Exercise brief
Return, from the material below, each line in which "Elimination" occurs.

Listed records
(** * Web_Final: session-authenticated task board

  A shallow embedding of the server ([v2_withbackend/server.js]) and of the
  parts of the browser client ([AppCore]) that carry the task
  synchronisation contract, together with the properties stated about them.

  Conventions of the embedding:
  - a JSON value is a [value]; a JS object used as a record (a request body,
    a stored document) is a [gmap string value], an absent key standing for
    [undefined];
  - code that can throw returns an [outcome];
  - the database is explicit state ([Db]) threaded through the handlers; the
    clock reads, the fresh identifier chosen by the driver and the random
    salt are explicit arguments;
  - library functions the source calls but does not define (scrypt, the
    date formatting functions, the [ObjectId] parser) are fields of the
    classes [Scrypt] and [Runtime]. *)

From Stdlib Require Import ZArith NArith Ascii String List Lia Bool.
From Stdlib Require Import Strings.Byte.
From Stdlib Require Import Floats.SpecFloat.
From stdpp Require Import base option list strings pretty gmap sorting.

Local Open Scope string_scope.
Local Set Warnings "-register-all".

(* ===================================================================== *)
(** ** JavaScript values and control outcomes *)
(* ===================================================================== *)

Module Js.

(** JSON values as they reach the handlers, extended with MongoDB's
    [ObjectId] (stored in documents, never sent by a client). *)
Inductive value : Type :=
| VNull
| VBool (b : bool)
| VNum (n : Z)
| VStr (s : string)
| VOid (o : N)
| VArr (items : list value)
| VObj (fields : list (string * value)).

(** A JS object used as a record; a missing key reads as [undefined]. *)
Abbreviation object := (gmap string value).

Inductive exn : Type :=
| TypeError
| RangeError
| BSONError
| MongoError.

Inductive outcome (A : Type) : Type :=
| Return (a : A)
| Throws (e : exn).
Arguments Return {A} a.
Arguments Throws {A} e.

Definition bind {A B} (m : outcome A) (k : A -> outcome B) : outcome B :=
  match m with
  | Return a => k a
  | Throws e => Throws e
  end.
Definition login_request (l p device : string) : Auth.Request :=
  {| Auth.x_forwarded_for := None;
     Auth.x_real_ip := Some "10.0.0.7"%string; Auth.cf_connecting_ip := None;
     Auth.user_agent := Some "Mozilla/5.0 (iPhone) Safari"%string;
     Auth.x_xsrf_token := Some "t0k3n"%string;
     Auth.body :=
       Some {| Auth.login := Some l; Auth.password := Some p;
               Auth.fingerprint := Some device;
               Auth.csrf_token := Some "t0k3n"%string |} |}.

(** The storage of a browser nobody has logged in from. *)
Definition fresh_browser : ClientAuth.Storage := ∅.

(** An account whose password is hashed by the action [hash-password],
    and the request for the hash. *)
Definition password_body (p : string) : AuthActions.Body :=
  {| AuthActions.body_token := None; AuthActions.body_refresh_token := None;
     AuthActions.body_password := Some p;
     AuthActions.targetIP := ""; AuthActions.expiresIn := None |}.

Definition erin (hash : string) : Auth.User :=
  {| Auth.user_id := "u-erin"; Auth.user_login := "erin";
     Auth.password_hash := hash; Auth.full_name := "Erin";
     Auth.role := Auth.teacher; Auth.is_active := Some true;
     Auth.device_fingerprint := None |}.

Definition store_of (u : Auth.User) : Auth.Store :=
  {| Auth.users := [u]; Auth.sessions := []; Auth.login_attempts := [];
     Auth.ip_rules := []; Auth.activity_logs := [] |}.

(** A request a quarter of an hour after the failures of [busy_store]. *)
Definition late_env : Auth.Env :=
  {| Auth.sql_now := 1000004 + 15 * 60 * 1000; Auth.date_access := 1900005;
     Auth.date_refresh := 1900006;
     Auth.random_token := [x01; x02]%byte; Auth.random_refresh := [x03; x04]%byte;
     Auth.random_salt := [x0a; xff]%byte |}.


End Examples.

(** * Proofs *)

(** ** Numbers *)

Lemma sub_diag_finite (v : float) :
  Spec.finite v -> (v - v)%float = 0%float.
Proof.
  unfold Spec.finite, is_finite. intros Hfin.
  rewrite <- (SF2Prim_Prim2SF (v - v)), sub_spec.
  rewrite <- (SF2Prim_Prim2SF v) in Hfin.
  destruct (Prim2SF v) as [s | s | | s m e].
  - destruct s; reflexivity.
  - destruct s; vm_compute in Hfin; discriminate.
  - vm_compute in Hfin; discriminate.
  - unfold SF64sub, SFsub. cbv zeta. rewrite Z.sub_diag. reflexivity.
Qed.

(** The digits [toFixed(4)] prints are those of an integer nearest to
    [m * 2^e * 10^4]. *)
Lemma toFixed4_digits_nearest (m : positive) (e : Z) :
  let n := JS.toFixed4_digits m e in
  if (0 <=? e)%Z then n = (Z.pos m * 2 ^ e * 10000)%Z
  else (- 2 ^ (- e) <= 2 * (Z.pos m * 10000 - n * 2 ^ (- e)) < 2 ^ (- e))%Z.
Proof.
  unfold JS.toFixed4_digits. destruct (0 <=? e)%Z eqn:He; [reflexivity|].
  apply Z.leb_gt in He.
  assert (Hk : (0 < 2 ^ (- e))%Z) by (apply Z.pow_pos_nonneg; lia).
  set (k := (2 ^ (- e))%Z) in *.
  pose proof (Z.div_mod (2 * Z.pos m * 10000 + k) (2 * k) ltac:(lia)) as Hdiv.
  pose proof (Z.mod_pos_bound (2 * Z.pos m * 10000 + k) (2 * k) ltac:(lia)) as Hmod.
  set (q := ((2 * Z.pos m * 10000 + k) / (2 * k))%Z) in *.
  nia.
Qed.
(** * Stickers cog: catalog construction and dispatch

    A shallow embedding of [cogs/stickers.py].  The cog walks a two-level
    directory tree ([./stickers/<category>/<sticker>.<ext>]), merges optional
    JSON descriptors over literal defaults, hands one command per sticker and
    one per category to the bot, and at invocation time posts a sticker
    through a channel webhook under the caller's identity.

    Conventions of the embedding.
    - Strings are byte strings; [capitalize] acts on ASCII letters and leaves
      other bytes as they are.
    - A path is the string of its components joined by [/].
    - A descriptor document is read at the types the code uses its keys at
      ([hidden] a boolean, [name], [prefix], [message] strings, [aliases] a
      list of strings, [file] a string or null); keys the code never reads
      are not represented.
    - A directory listing is a list in the order [iterdir] yields it.
    - Python exceptions leave every mutation done so far in place: a
      computation returns its outcome together with the state it reached. *)

From Stdlib Require Import Ascii String.
From stdpp Require Import base option list gmap strings.

Local Open Scope stdpp_scope.
#[local] Set Warnings "-clear-no-such-hyp".

(** ** Strings *)

Module PyStr.

Definition is_lower (c : ascii) : bool :=
  let n := nat_of_ascii c in (97 <=? n)%nat && (n <=? 122)%nat.

Definition is_upper (c : ascii) : bool :=
  let n := nat_of_ascii c in (65 <=? n)%nat && (n <=? 90)%nat.

Definition upper (c : ascii) : ascii :=
  if is_lower c then ascii_of_nat (nat_of_ascii c - 32) else c.

Definition lower (c : ascii) : ascii :=
  if is_upper c then ascii_of_nat (nat_of_ascii c + 32) else c.

Fixpoint map_chars (f : ascii → ascii) (s : string) : string :=
  match s with
  | EmptyString => EmptyString
  | String c r => String (f c) (map_chars f r)
  end.

(** [str.capitalize()]: first character upper-cased, the rest lower-cased. *)
Definition capitalize (s : string) : string :=
  match s with
  | EmptyString => EmptyString
  | String c r => String (upper c) (map_chars lower r)
  end.

(** [s.split(sep)] for a one-character separator: the pieces between the
    separators, empty pieces included; never the empty list. *)
Fixpoint split (sep : ascii) (s : string) : list string :=
  match s with
  | EmptyString => [EmptyString]
  | String c r =>
      if Ascii.eqb c sep then EmptyString :: split sep r
      else match split sep r with
           | w :: ws => String c w :: ws
           | [] => [String c EmptyString]
           end
  end.

(** [sep.join(words)]. *)
Fixpoint join (sep : string) (words : list string) : string :=
  match words with
  | [] => EmptyString
  | [w] => w
  | w :: ws => w +:+ sep +:+ join sep ws
  end.

(** [str.isspace] on the ASCII range. *)
Definition is_space (c : ascii) : bool :=
  let n := nat_of_ascii c in
  ((9 <=? n)%nat && (n <=? 13)%nat) || ((28 <=? n)%nat && (n <=? 32)%nat).

Fixpoint lstrip (s : string) : string :=
  match s with
  | EmptyString => EmptyString
  | String c r => if is_space c then lstrip r else s
  end.

Definition rstrip (s : string) : string :=
  String.rev (lstrip (String.rev s)).

(** [str.strip()]. *)
Definition strip (s : string) : string := rstrip (lstrip s).

(** Which numbering of replacement fields a format string has used so
    far: none yet, automatic ([{}], with the index of the next field) or
    manual ([{0}]). *)
Inductive numbering := NoField | Auto (next : nat) | Manual.

(** [template.format(arg)] with one positional argument.  [{{] and [}}]
    are literal braces, [{}] takes the next positional argument and [{0}]
    the first; [None] is an exception of [format] (a lone brace, a second
    automatic field, a switch between automatic and manual numbering, a
    field naming an argument that is not there).  Fields written in any
    other way (a conversion, a format specification, an attribute, an
    index, leading zeros) are outside this model and also give [None]. *)
Fixpoint format_go (mode : numbering) (t : string) (arg : string) : option string :=
  match t with
  | EmptyString => Some EmptyString
  | String c r =>
      if Ascii.eqb c "{" then
        match r with
        | String c1 r1 =>
            if Ascii.eqb c1 "{" then String "{"%char <$> format_go mode r1 arg
            else if Ascii.eqb c1 "}" then
              match mode with
              | NoField => (λ s, arg +:+ s) <$> format_go (Auto 1) r1 arg
              | Auto _ | Manual => None
              end
            else if Ascii.eqb c1 "0" then
              match r1 with
              | String c2 r2 =>
                  if Ascii.eqb c2 "}" then
                    match mode with
                    | NoField | Manual => (λ s, arg +:+ s) <$> format_go Manual r2 arg
                    | Auto _ => None
                    end
                  else None
              | EmptyString => None
              end
            else None
        | EmptyString => None
        end
      else if Ascii.eqb c "}" then
        match r with
        | String c1 r1 =>
            if Ascii.eqb c1 "}" then String "}"%char <$> format_go mode r1 arg
            else None
        | EmptyString => None
        end
      else String c <$> format_go mode r arg
  end.

Definition format (t arg : string) : option string := format_go NoField t arg.

(** No brace occurs in the string. *)
Fixpoint brace_free (s : string) : bool :=
  match s with
  | EmptyString => true
  | String c r => negb (Ascii.eqb c "{") && negb (Ascii.eqb c "}") && brace_free r
  end.

End PyStr.

(** [snake_to_camel]: Converts snake_case to CamelCase. *)
Definition snake_to_camel (name : string) : string :=
  PyStr.join "" (PyStr.capitalize <$> PyStr.split "_" name).

(** [snake_to_title]: Converts snake_case to Title Case. *)
Definition snake_to_title (name : string) : string :=
  PyStr.join " " (PyStr.capitalize <$> PyStr.split "_" name).

(** ** Paths and the filesystem snapshot *)

Module Path.

(** [name.rfind('.')]. *)
Fixpoint rfind_dot (name : string) : option nat :=
  match name with
  | EmptyString => None
  | String c r =>
      match rfind_dot r with
      | Some i => Some (S i)
      | None => if Ascii.eqb c "." then Some 0%nat else None
      end
  end.

(** The index [i] of the last dot when [0 < i < len(name) - 1]. *)
Definition suffix_index (name : string) : option nat :=
  match rfind_dot name with
  | Some i =>
      if (0 <? i)%nat && (i <? String.length name - 1)%nat then Some i else None
  | None => None
  end.

(** [PurePath.suffix] of a final component. *)
Definition suffix (name : string) : string :=
  match suffix_index name with
  | Some i => String.substring i (String.length name - i) name
  | None => EmptyString
  end.

(** [PurePath.stem] of a final component. *)
Definition stem (name : string) : string :=
  match suffix_index name with
  | Some i => String.substring 0 i name
  | None => name
  end.

(** [PurePath.with_suffix], on the final component. *)
Definition with_suffix (name suf : string) : string :=
  match suffix name with
  | EmptyString => name +:+ suf
  | old => String.substring 0 (String.length name - String.length old) name +:+ suf
  end.

(** [dir / name]. *)
Definition join (dir name : string) : string := dir +:+ "/" +:+ name.

End Path.

(** A descriptor document: the keys the code reads, each absent ([None]) or
    present with its value.  [file] may be present with the value null. *)
Record Document := {
  doc_hidden : option bool;
  doc_name : option string;
  doc_prefix : option string;
  doc_aliases : option (list string);
  doc_message : option string;
  doc_file : option (option string);
}.

Definition empty_document : Document :=
  {| doc_hidden := None; doc_name := None; doc_prefix := None;
     doc_aliases := None; doc_message := None; doc_file := None |}.

(** What [path.open()] followed by [json.load] does on a file:
    [Unreadable], the file cannot be opened or read ([IOError]);
    [Malformed], it is read but [json.load] (or the [update] fed with a
    value that is no mapping) raises; [Loaded d], it holds the document [d]. *)
Inductive Content :=
| Unreadable
| Malformed
| Loaded (d : Document).

(** A filesystem node; a directory lists its entries in [iterdir] order. *)
#[local] Unset Elimination Schemes.
Inductive Node :=
| File (c : Content)
| Dir (entries : list (string * Node)).
#[local] Set Elimination Schemes.

Definition listing := list (string * Node).

Definition is_dir (n : Node) : bool :=
  match n with Dir _ => true | File _ => false end.

Definition is_file (n : Node) : bool :=
  match n with File _ => true | Dir _ => false end.

(** The node a name denotes in a directory. *)
Fixpoint lookup_name (name : string) (dir : listing) : option Node :=
  match dir with
  | [] => None
  | (n, node) :: rest => if decide (n = name) then Some node else lookup_name name rest
  end.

Your solution
#[local] Unset Elimination Schemes.
#[local] Set Elimination Schemes.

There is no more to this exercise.